(Dataset entries)
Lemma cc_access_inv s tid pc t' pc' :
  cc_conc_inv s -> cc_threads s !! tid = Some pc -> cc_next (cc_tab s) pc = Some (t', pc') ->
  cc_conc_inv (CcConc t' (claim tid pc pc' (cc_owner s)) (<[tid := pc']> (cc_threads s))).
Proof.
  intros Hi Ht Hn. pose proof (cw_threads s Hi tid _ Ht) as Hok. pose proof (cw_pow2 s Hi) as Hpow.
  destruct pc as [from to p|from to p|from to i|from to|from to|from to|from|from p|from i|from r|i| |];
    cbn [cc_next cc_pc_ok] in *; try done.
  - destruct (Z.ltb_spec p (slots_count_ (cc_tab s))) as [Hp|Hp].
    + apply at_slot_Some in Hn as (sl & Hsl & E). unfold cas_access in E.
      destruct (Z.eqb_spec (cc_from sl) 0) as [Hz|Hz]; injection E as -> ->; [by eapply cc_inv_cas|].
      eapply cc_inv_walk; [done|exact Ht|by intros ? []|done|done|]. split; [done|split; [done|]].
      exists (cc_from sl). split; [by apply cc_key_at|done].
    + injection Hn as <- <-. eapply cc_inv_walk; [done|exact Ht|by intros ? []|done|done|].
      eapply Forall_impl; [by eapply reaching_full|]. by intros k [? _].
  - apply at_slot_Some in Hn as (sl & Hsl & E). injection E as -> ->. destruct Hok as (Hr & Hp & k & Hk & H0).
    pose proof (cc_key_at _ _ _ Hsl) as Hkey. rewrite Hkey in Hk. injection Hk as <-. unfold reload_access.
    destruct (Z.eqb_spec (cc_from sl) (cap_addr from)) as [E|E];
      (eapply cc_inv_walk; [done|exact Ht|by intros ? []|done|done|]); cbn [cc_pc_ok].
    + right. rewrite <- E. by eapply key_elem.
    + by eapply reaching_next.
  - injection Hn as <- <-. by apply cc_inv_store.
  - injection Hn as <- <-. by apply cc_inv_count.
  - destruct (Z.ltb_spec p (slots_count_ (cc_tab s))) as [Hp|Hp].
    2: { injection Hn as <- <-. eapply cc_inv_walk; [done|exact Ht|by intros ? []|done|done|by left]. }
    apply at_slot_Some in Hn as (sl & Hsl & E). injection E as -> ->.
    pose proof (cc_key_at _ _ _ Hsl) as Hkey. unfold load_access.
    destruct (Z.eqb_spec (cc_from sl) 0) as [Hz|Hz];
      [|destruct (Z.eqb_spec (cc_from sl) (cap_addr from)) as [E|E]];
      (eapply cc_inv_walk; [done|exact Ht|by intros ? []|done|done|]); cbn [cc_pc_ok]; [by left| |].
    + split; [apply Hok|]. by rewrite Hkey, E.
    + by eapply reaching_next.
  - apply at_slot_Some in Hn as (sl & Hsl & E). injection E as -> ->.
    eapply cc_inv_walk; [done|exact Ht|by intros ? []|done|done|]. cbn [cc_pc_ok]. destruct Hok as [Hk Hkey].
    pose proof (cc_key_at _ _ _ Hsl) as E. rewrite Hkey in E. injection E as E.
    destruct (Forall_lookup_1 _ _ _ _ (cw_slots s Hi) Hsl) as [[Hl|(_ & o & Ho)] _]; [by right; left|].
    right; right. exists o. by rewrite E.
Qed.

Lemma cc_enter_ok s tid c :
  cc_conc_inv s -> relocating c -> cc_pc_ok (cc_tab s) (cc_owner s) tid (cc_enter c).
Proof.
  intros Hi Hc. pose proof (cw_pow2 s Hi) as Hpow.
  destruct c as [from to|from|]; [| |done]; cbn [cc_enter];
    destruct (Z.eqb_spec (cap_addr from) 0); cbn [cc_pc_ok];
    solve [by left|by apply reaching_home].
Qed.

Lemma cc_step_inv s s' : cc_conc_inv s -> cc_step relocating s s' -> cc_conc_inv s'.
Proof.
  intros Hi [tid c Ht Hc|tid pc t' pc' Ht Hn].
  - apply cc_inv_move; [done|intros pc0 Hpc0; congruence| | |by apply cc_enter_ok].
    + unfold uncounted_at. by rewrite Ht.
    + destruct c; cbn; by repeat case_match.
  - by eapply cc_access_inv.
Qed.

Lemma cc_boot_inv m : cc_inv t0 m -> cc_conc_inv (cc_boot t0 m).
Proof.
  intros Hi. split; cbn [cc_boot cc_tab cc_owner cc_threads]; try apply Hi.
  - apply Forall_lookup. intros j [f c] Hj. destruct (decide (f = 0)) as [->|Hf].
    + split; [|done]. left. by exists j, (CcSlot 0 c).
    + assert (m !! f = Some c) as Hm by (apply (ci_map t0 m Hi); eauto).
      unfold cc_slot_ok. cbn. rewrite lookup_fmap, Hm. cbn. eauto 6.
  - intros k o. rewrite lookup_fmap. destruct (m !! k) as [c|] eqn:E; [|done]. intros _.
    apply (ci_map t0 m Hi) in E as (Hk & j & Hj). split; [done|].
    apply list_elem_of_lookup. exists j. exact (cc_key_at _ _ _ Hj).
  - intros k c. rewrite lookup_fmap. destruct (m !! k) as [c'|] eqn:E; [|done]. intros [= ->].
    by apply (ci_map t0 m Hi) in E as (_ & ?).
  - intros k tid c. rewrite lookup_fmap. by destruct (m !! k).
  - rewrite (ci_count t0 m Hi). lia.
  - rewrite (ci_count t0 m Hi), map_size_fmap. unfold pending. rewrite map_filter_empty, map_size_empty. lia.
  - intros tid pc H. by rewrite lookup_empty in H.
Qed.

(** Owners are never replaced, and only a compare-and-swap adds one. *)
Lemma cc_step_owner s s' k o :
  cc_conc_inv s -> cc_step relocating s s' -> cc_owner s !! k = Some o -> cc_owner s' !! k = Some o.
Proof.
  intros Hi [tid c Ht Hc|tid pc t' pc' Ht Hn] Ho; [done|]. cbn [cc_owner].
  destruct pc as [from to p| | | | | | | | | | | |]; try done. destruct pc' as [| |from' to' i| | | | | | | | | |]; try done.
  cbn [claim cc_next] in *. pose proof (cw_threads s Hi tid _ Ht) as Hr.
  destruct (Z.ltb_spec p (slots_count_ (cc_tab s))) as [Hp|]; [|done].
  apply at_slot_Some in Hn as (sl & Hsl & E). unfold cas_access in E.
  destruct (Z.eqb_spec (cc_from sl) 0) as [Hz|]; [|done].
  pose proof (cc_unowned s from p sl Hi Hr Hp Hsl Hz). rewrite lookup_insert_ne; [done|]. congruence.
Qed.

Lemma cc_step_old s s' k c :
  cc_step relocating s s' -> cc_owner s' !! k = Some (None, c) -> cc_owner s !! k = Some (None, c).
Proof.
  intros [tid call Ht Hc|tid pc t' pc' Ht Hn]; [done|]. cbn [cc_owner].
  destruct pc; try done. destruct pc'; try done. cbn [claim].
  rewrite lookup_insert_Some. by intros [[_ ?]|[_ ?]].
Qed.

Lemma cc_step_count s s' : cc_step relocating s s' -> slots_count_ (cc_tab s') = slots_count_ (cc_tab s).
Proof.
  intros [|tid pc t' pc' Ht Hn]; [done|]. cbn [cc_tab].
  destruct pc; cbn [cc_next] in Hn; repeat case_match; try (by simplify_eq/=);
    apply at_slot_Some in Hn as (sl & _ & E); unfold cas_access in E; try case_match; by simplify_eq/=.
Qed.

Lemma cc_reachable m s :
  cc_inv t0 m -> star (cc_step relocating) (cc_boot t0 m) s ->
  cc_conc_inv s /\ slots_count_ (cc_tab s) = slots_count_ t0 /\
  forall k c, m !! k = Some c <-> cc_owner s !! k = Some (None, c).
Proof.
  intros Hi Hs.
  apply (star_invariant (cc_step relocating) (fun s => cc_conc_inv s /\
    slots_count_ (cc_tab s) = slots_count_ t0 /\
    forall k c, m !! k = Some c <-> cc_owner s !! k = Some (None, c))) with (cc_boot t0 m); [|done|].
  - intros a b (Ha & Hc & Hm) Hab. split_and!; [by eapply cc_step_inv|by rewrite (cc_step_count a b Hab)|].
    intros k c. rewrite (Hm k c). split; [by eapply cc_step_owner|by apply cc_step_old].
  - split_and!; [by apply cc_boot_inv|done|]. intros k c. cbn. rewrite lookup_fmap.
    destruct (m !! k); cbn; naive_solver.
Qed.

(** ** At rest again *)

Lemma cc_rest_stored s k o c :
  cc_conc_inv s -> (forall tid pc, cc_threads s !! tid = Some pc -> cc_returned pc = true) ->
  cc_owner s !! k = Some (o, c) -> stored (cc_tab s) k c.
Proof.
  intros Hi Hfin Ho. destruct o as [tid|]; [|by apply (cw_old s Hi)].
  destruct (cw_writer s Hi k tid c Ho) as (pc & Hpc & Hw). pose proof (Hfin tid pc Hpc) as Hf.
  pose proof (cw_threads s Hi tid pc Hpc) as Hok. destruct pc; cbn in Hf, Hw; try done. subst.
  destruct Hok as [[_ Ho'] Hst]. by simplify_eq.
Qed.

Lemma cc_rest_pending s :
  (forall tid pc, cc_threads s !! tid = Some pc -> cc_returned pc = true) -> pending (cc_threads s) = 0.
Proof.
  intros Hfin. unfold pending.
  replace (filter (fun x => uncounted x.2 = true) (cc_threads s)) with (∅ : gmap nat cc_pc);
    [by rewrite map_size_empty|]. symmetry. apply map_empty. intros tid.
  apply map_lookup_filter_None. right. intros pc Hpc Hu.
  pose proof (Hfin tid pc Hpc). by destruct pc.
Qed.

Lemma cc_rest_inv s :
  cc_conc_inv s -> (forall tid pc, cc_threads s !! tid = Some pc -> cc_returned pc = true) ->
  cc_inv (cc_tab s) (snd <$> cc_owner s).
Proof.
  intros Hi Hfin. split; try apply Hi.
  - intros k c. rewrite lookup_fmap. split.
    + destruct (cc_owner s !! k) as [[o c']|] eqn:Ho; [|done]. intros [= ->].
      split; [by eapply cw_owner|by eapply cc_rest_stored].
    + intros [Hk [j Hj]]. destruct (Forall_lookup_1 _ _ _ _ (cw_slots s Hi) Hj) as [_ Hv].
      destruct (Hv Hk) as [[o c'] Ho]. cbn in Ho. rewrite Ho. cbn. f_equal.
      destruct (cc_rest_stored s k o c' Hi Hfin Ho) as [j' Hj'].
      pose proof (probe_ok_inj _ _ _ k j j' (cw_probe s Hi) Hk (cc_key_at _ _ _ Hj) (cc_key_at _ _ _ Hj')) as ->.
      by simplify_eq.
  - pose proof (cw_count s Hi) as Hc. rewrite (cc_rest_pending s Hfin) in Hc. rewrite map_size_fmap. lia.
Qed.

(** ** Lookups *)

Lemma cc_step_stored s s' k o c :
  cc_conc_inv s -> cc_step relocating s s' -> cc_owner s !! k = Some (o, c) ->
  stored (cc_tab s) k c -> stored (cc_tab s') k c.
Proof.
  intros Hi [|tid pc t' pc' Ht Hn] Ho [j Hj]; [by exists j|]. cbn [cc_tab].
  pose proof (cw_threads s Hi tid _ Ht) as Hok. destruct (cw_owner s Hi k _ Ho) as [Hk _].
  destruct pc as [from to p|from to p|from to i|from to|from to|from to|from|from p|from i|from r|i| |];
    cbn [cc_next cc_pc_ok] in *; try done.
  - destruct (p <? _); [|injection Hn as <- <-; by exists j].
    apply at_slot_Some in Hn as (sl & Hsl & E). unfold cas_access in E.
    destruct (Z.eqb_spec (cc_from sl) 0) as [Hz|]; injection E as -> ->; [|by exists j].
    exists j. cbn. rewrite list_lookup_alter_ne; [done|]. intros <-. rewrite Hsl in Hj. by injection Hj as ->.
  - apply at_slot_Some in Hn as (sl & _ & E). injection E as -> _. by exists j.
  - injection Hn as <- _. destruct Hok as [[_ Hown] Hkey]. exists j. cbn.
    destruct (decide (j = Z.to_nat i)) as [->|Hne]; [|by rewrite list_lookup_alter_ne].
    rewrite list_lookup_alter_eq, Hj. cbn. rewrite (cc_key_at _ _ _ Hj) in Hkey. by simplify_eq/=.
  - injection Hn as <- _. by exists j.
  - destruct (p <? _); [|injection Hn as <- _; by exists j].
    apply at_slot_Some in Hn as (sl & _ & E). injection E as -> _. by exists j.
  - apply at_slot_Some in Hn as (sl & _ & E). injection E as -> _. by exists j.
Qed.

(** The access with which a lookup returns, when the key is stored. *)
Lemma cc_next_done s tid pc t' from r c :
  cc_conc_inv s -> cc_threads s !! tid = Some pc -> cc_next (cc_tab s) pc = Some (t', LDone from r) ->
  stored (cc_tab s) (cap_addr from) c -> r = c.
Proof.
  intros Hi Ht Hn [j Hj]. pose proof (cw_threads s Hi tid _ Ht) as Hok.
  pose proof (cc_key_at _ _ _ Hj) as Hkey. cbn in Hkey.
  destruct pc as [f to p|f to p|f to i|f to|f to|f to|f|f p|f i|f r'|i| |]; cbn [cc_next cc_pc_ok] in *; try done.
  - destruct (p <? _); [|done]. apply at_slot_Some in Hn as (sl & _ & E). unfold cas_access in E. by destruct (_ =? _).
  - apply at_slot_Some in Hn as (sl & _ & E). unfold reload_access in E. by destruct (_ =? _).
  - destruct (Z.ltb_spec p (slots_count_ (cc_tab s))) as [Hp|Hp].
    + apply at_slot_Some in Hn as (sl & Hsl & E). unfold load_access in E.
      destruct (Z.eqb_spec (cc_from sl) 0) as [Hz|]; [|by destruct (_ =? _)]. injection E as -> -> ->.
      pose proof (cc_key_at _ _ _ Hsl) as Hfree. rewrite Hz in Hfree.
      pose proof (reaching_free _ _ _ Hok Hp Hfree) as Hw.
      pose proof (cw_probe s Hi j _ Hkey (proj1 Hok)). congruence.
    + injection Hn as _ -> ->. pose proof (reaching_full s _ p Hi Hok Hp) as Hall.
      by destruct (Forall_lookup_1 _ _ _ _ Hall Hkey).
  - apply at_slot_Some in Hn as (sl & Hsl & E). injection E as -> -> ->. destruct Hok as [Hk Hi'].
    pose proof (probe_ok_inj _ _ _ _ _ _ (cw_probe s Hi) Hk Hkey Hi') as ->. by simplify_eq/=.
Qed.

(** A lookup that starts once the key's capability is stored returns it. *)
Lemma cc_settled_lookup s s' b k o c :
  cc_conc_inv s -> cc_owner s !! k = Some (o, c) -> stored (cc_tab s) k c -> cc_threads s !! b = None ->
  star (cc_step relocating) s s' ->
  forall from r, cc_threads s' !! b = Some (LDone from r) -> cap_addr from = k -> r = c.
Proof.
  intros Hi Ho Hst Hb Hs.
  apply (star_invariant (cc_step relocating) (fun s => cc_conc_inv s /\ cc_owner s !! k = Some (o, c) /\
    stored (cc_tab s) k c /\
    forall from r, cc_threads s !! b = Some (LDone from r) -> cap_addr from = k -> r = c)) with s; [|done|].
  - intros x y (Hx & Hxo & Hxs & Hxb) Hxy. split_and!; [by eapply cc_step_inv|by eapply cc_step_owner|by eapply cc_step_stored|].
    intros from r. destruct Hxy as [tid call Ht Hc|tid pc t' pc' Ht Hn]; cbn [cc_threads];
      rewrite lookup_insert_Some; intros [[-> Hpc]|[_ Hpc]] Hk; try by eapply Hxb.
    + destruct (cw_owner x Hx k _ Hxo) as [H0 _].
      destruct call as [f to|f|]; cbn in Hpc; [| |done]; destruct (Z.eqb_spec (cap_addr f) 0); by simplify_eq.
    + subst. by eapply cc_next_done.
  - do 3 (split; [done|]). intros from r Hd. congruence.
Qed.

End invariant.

# EXERCISE
Only the lines from the one with "rewrite lookup_insert_Some; intros" to the end of the entries above belong in your answer. Retype them exactly.

# EXERCISE RESULT
      rewrite lookup_insert_Some; intros [[-> Hpc]|[_ Hpc]] Hk; try by eapply Hxb.
    + destruct (cw_owner x Hx k _ Hxo) as [H0 _].
      destruct call as [f to|f|]; cbn in Hpc; [| |done]; destruct (Z.eqb_spec (cap_addr f) 0); by simplify_eq.
    + subst. by eapply cc_next_done.
  - do 3 (split; [done|]). intros from r Hd. congruence.
Qed.

End invariant.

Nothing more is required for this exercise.